(Repeats factbox from earlier Wednesday with no change to text)
Aug 12 (Reuters) - Some of the largest American Catholic dioceses hold millions of dollars invested in energy companies, from hydraulic fracturing firms to oil sands producers, U.S. records show.
Below is a selection from dioceses that make disclosures:
Archdiocese of Boston: Held $4.6 million in energy stocks in 2014, equal to 5.9 percent of its equities holdings. In total, the archdiocese had $190.9 million in investments, 60 percent of which was in equities, with much of the rest in fixed income. Archdiocese of Chicago: Under 8 percent of the archdiocese’s $1.65 billion portfolio was invested in fossil fuels in 2014, according to a spokeswoman. That included some $18.7 million in energy and commodities alternative investments held through hedge funds and limited partnerships.
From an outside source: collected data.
(** * cmaker: campaign asset pipeline, shallow embedding and checked properties

    The development follows the Python sources under [src/cmaker]:
    - [campaign_processing.py]: product-name sanitisation, language codes,
      the per-campaign driver and the completion marker;
    - [campaign_loading.py]: the brief loader;
    - [image_processing.py]: ratio cropping and the text overlay;
    - [image_generation.py]: outpainting and its temporary files.

    Python [str] values are modelled by [string]; a character is a code
    point below 256, for which the whitespace class and the lower-casing
    below are exactly the ones CPython uses. Language names with
    characters beyond them are treated in [Wide]. *)

From Stdlib Require Import ZArith NArith Ascii String List Bool Lia.
From stdpp Require Import base option list gmap strings fin_maps pretty.

Local Open Scope string_scope.

(** ** Characters and strings as Python sees them *)

Module PyStr.

Definition code (c : ascii) : N := N_of_ascii c.

Definition between (lo hi : N) (c : ascii) : bool :=
  ((lo <=? code c) && (code c <=? hi))%N.

(** [str.isspace] / the regex class [\s] on code points below 256:
    TAB..CR, FS..US, SPACE, NEL (0x85) and NBSP (0xA0). *)
Definition isspace (c : ascii) : bool :=
  between 9 13 c || between 28 32 c || (code c =? 133)%N || (code c =? 160)%N.

Definition is_upper_ascii (c : ascii) : bool := between 65 90 c.
Definition is_lower_ascii (c : ascii) : bool := between 97 122 c.
Definition is_digit (c : ascii) : bool := between 48 57 c.

(** [str.lower] on one code point below 256: A-Z and the Latin-1 capitals
    (0xC0..0xDE without the multiplication sign 0xD7) move up by 32. *)
Definition lower_char (c : ascii) : ascii :=
  if is_upper_ascii c || (between 192 222 c && negb (code c =? 215)%N)
  then ascii_of_N (code c + 32)
  else c.

(** [s.lower()] for a text of code points below 256: one character for
    each. Above 255 this fails (U+0130 becomes two code points); [Wide]
    covers such a text where a property depends on it. *)
Fixpoint lower (s : string) : string :=
  match s with
  | EmptyString => EmptyString
  | String c s' => String (lower_char c) (lower s')
  end.

(** [s[:n]] *)
Fixpoint take (n : nat) (s : string) : string :=
  match n, s with
  | S n', String c s' => String c (take n' s')
  | _, _ => EmptyString
  end.

(** [re.sub(r"[^...]", "", s)] for a character class given by [keep]. *)
Fixpoint keep_chars (keep : ascii -> bool) (s : string) : string :=
  match s with
  | EmptyString => EmptyString
  | String c s' =>
      if keep c then String c (keep_chars keep s') else keep_chars keep s'
  end.

Fixpoint lstrip (s : string) : string :=
  match s with
  | EmptyString => EmptyString
  | String c s' => if isspace c then lstrip s' else s
  end.

Fixpoint rstrip (s : string) : string :=
  match s with
  | EmptyString => EmptyString
  | String c s' =>
      match rstrip s' with
      | EmptyString => if isspace c then EmptyString else String c EmptyString
      | r => String c r
      end
  end.

(** [s.strip()] *)
Definition strip (s : string) : string := rstrip (lstrip s).

(** [re.sub(r"\s+", repl, s)] for a one-character replacement: every
    maximal run of whitespace becomes one [repl]. [in_run] tells that the
    previous character belonged to a run already replaced. *)
Fixpoint sub_space_runs (repl : ascii) (in_run : bool) (s : string) : string :=
  match s with
  | EmptyString => EmptyString
  | String c s' =>
      if isspace c
      then (if in_run then sub_space_runs repl true s'
            else String repl (sub_space_runs repl true s'))
      else String c (sub_space_runs repl false s')
  end.

Fixpoint all_chars (P : ascii -> bool) (s : string) : bool :=
  match s with
  | EmptyString => true
  | String c s' => P c && all_chars P s'
  end.

Fixpoint last_char (s : string) : option ascii :=
  match s with
  | EmptyString => None
  | String c s' =>
      match last_char s' with
      | None => Some c
      | Some d => Some d
      end
  end.

End PyStr.

(** ** [CampaignProcessor._sanitize_product_name] *)

Module Sanitize.
Import PyStr.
The archdiocese did not provide a breakdown of its equities holdings. Diocese of Rockville Centre (Long Island): Held $6.3 million in energy company shares, representing 8 percent of its equities holdings in 2013. The diocese had a total $220 million invested, of which $80 million was in equities. Archdiocese of Baltimore: Held $6.9 million invested in “commodities and natural resources” in 2014, representing 6.3 percent of its overall $110 million portfolio. Diocese of Toledo Held $52.2 million in mutual fund investments in 2014. According to an asset allocation summary issued by the diocese in January 2015, the holdings include S&P500 energy companies through mutual fund World Asset Management and companies like BP, Royal Dutch Shell, Suncor, Exxon, Chevron, and CNOOC through funds offered by DFA. Minnesota: The Catholic Community Foundation of Minnesota, which invests for Catholic dioceses in Minnesota, reported investments totalling $260.2 million in 2014, $18.6 mln of which was in the energy-heavy Prudential Jennison Natural Resources Fund. That’s about 7 percent of its portfolio. S&P 500 index: Energy makes up 7.1 percent of the S&P 500 index.